WHAT IS NEEDED
Output exactly the span of lines beginning with the one that holds "rewrite (foldl_fire_others _ _ l2 H2)." and ending with the last line of the data below.
BEGIN RECORDS SUPPLIED
(** ** Callback registration and dispatch *)

Lemma register_callbacks_spec graphs : ∀ app,
  tabs (register_callbacks app graphs) = tabs app
  ∧ callback_map (register_callbacks app graphs) =
      callback_map app ++ (entry_callback <$> graphs).
Proof.
  unfold register_callbacks.
  induction graphs as [|[gid [[m p] n]] graphs IH]; intros app; simpl.
  - by rewrite app_nil_r.
  - destruct (IH (generate_subplot_callback app gid m n p)) as [-> ->].
    split; [done|]. simpl. by rewrite <- app_assoc.
Qed.

Lemma checklist_id_inj n1 n2 :
  ("checklist-" +:+ n1, "value") = ("checklist-" +:+ n2, "value") → n1 = n2.
Proof. by intros [= ?]. Qed.

(** A selection callback listens to its own checklist only. *)
Lemma fire_subplot_other i n acc gid m p :
  i ≠ ("checklist-" +:+ n, "value") →
  fire i acc (subplot_callback gid m n p) = acc.
Proof.
  intros Hne. unfold fire. rewrite bool_decide_eq_false_2; [done|].
  simpl. by intros ->%list_elem_of_singleton.
Qed.

Lemma fire_subplot_own (n : string) (o : list out) (store : gmap dependency prop_value) gid m p var_names :
  store !! ("checklist-" +:+ n, "value") = Some (Names var_names) →
  fire ("checklist-" +:+ n, "value") (o, store) (subplot_callback gid m n p) =
    match update_subplot m p var_names with
    | (o', Ok fig) => (o ++ o', <[(gid, "figure") := Fig fig]> store)
    | (o', Raise _) => (o ++ o', store)
    end.
Proof.
  intros Hstore. unfold fire. rewrite bool_decide_eq_true_2 by (simpl; left).
  unfold run_callback. simpl. rewrite Hstore. simpl.
  by destruct (update_subplot m p var_names) as [o' [fig|e]].
Qed.

Lemma foldl_fire_others i acc (l : dict (Model * model_params_t * string)) :
  (∀ gid m p n, (gid, (m, p, n)) ∈ l → i ≠ ("checklist-" +:+ n, "value")) →
  foldl (fire i) acc (entry_callback <$> l) = acc.
Proof.
  induction l as [|[gid [[m p] n]] l IH]; intros H; simpl; [done|].
  rewrite fire_subplot_other by (eapply H; left). apply IH.
  intros. eapply H. by right.
Qed.

(** An empty selection never reaches the composer. *)
Lemma update_subplot_empty model model_params :
  update_subplot model model_params [] = ([], Raise PreventUpdate).
Proof. done. Qed.

Lemma get_gui_Ok models o app :
  get_gui models = (o, Ok app) ↔
  ∃ st, get_gui_loop init_state models = (o, Ok st)
        ∧ app = register_callbacks
                  {| tabs := st_tabs_children st; callback_map := [] |} (st_graphs st).
Proof.
  unfold get_gui. split.
  - intros (o1 & st & o2 & Hl & [= <- <-] & ->)%bind_inv_Ok.
    exists st. by rewrite app_nil_r.
  - intros (st & -> & ->). rewrite bind_Ok. simpl. by rewrite app_nil_r.
Qed.

Lemma get_gui_callbacks models o app :
  get_gui models = (o, Ok app) →
  ∃ graphs, graphs_wf graphs ∧ callback_map app = entry_callback <$> graphs.
Proof.
  intros (st & Hl & ->)%get_gui_Ok. exists (st_graphs st).
  split; [by eapply get_gui_loop_graphs_wf|].
  by destruct (register_callbacks_spec (st_graphs st)
                 {| tabs := st_tabs_children st; callback_map := [] |}) as [_ ->].
Qed.

Lemma foldl_fire_empty (i : dependency) (store : gmap dependency prop_value)
    (l : dict (Model * model_params_t * string)) :
  store !! i = Some (Names []) →
  foldl (fire i) ([], store) (entry_callback <$> l) = ([], store).
Proof.
  intros Hstore. induction l as [|[gid [[m p] n]] l IH]; simpl; [done|].
  destruct (decide (i = ("checklist-" +:+ n, "value"))) as [->|Hne].
  - by rewrite (fire_subplot_own _ _ _ _ _ _ []), update_subplot_empty.
  - by rewrite fire_subplot_other.
Qed.

(** C5.  In an app built by [get_gui], a selection event that carries an
    empty list prints nothing, runs no composition and changes no property
    but the checklist value itself: every figure in the store is the one
    that was there before. *)
Theorem empty_selection_is_noop (store : gmap dependency prop_value)
    models o app model_name :
  get_gui models = (o, Ok app) →
  let i := ("checklist-" +:+ model_name, "value") in
  on_event app i (Names []) store = ([], <[i := Names []]> store)
  ∧ (∀ model model_params,
       update_subplot model model_params [] = ([], Raise PreventUpdate))
  ∧ ∀ graph_id,
      (on_event app i (Names []) store).2 !! (graph_id, "figure")
      = store !! (graph_id, "figure").
Proof.
  intros (graphs & _ & Hcb)%get_gui_callbacks i.
  assert (on_event app i (Names []) store = ([], <[i := Names []]> store)) as Hev.
  { unfold on_event. rewrite Hcb. apply foldl_fire_empty, lookup_insert_eq. }
  split_and!; [done|done|].
  intros graph_id. rewrite Hev. simpl. by apply lookup_insert_ne.
Qed.

Lemma empty_selection_is_noop_witness :
  ∃ o app,
    get_gui [("A", conf_fg)] = (o, Ok app)
    ∧ on_event app ("checklist-A", "value") (Names []) ∅
      = ([], <[("checklist-A", "value") := Names []]> ∅).
Proof.
  eexists _, _. split; [reflexivity|].
  refine (proj1 (empty_selection_is_noop ∅ [("A", conf_fg)] _ _ "A" _)).
  reflexivity.
Defined.

Lemma graph_id_inj n1 n2 : "graph-" +:+ n1 = "graph-" +:+ n2 → n1 = n2.
Proof. by intros [= ?]. Qed.

(** Firing the checklist of the model registered under [gidA] runs the
    callback of that entry and no other. *)
Lemma foldl_fire_entry (store : gmap dependency prop_value)
    (graphs : dict (Model * model_params_t * string)) gidA mA pA nA var_names :
  graphs_wf graphs →
  dict_get gidA graphs = Some (mA, pA, nA) →
  store !! ("checklist-" +:+ nA, "value") = Some (Names var_names) →
  foldl (fire ("checklist-" +:+ nA, "value")) ([], store) (entry_callback <$> graphs)
  = match update_subplot mA pA var_names with
    | (o', Ok fig) => (o', <[(gidA, "figure") := Fig fig]> store)
    | (o', Raise _) => (o', store)
    end.
Proof.
  intros [Hnd Hk] Hget Hstore.
  apply dict_get_Some_elem in Hget as Hin.
  apply list_elem_of_split in Hin as (l1 & l2 & ->).
  assert (∀ gid m p n, (gid, (m, p, n)) ∈ l1 ++ l2 →
            ("checklist-" +:+ nA, "value") ≠ ("checklist-" +:+ n, "value")) as Hothers.
  { intros gid m p n Hin Heq. apply checklist_id_inj in Heq as <-.
    assert (gid = gidA) as ->.
    { rewrite (Hk gidA mA pA nA) by (apply elem_of_app; right; left).
      apply (Hk gid m p nA). apply elem_of_app.
      apply elem_of_app in Hin as [?|?]; [by left|right; by right]. }
    unfold dict_keys in Hnd. rewrite fmap_app, fmap_cons in Hnd. simpl in Hnd.
    apply NoDup_app in Hnd as (_ & Hd1 & Hd2).
    apply NoDup_cons in Hd2 as [Hd2 _].
    apply elem_of_app in Hin as [Hin|Hin].
    - apply (Hd1 gidA); [|left]. by apply (list_elem_of_fmap_2 fst) in Hin.
    - apply Hd2. by apply (list_elem_of_fmap_2 fst) in Hin. }
  assert (∀ gid m p n, (gid, (m, p, n)) ∈ l1 →
            ("checklist-" +:+ nA, "value") ≠ ("checklist-" +:+ n, "value")) as H1.
  { intros gid m p n Hin. apply (Hothers gid m p n), elem_of_app. by left. }
  assert (∀ gid m p n, (gid, (m, p, n)) ∈ l2 →
            ("checklist-" +:+ nA, "value") ≠ ("checklist-" +:+ n, "value")) as H2.
  { intros gid m p n Hin. apply (Hothers gid m p n), elem_of_app. by right. }
  rewrite fmap_app, foldl_app, fmap_cons. simpl.
  rewrite (foldl_fire_others _ _ l1 H1).
  rewrite (fire_subplot_own _ _ _ _ _ _ var_names) by done.
  rewrite (foldl_fire_others _ _ l2 H2).
  by destruct (update_subplot mA pA var_names) as [o' [fig|e]].
Qed.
END RECORDS SUPPLIED
TASK RESULT
  rewrite (foldl_fire_others _ _ l2 H2).
  by destruct (update_subplot mA pA var_names) as [o' [fig|e]].
Qed.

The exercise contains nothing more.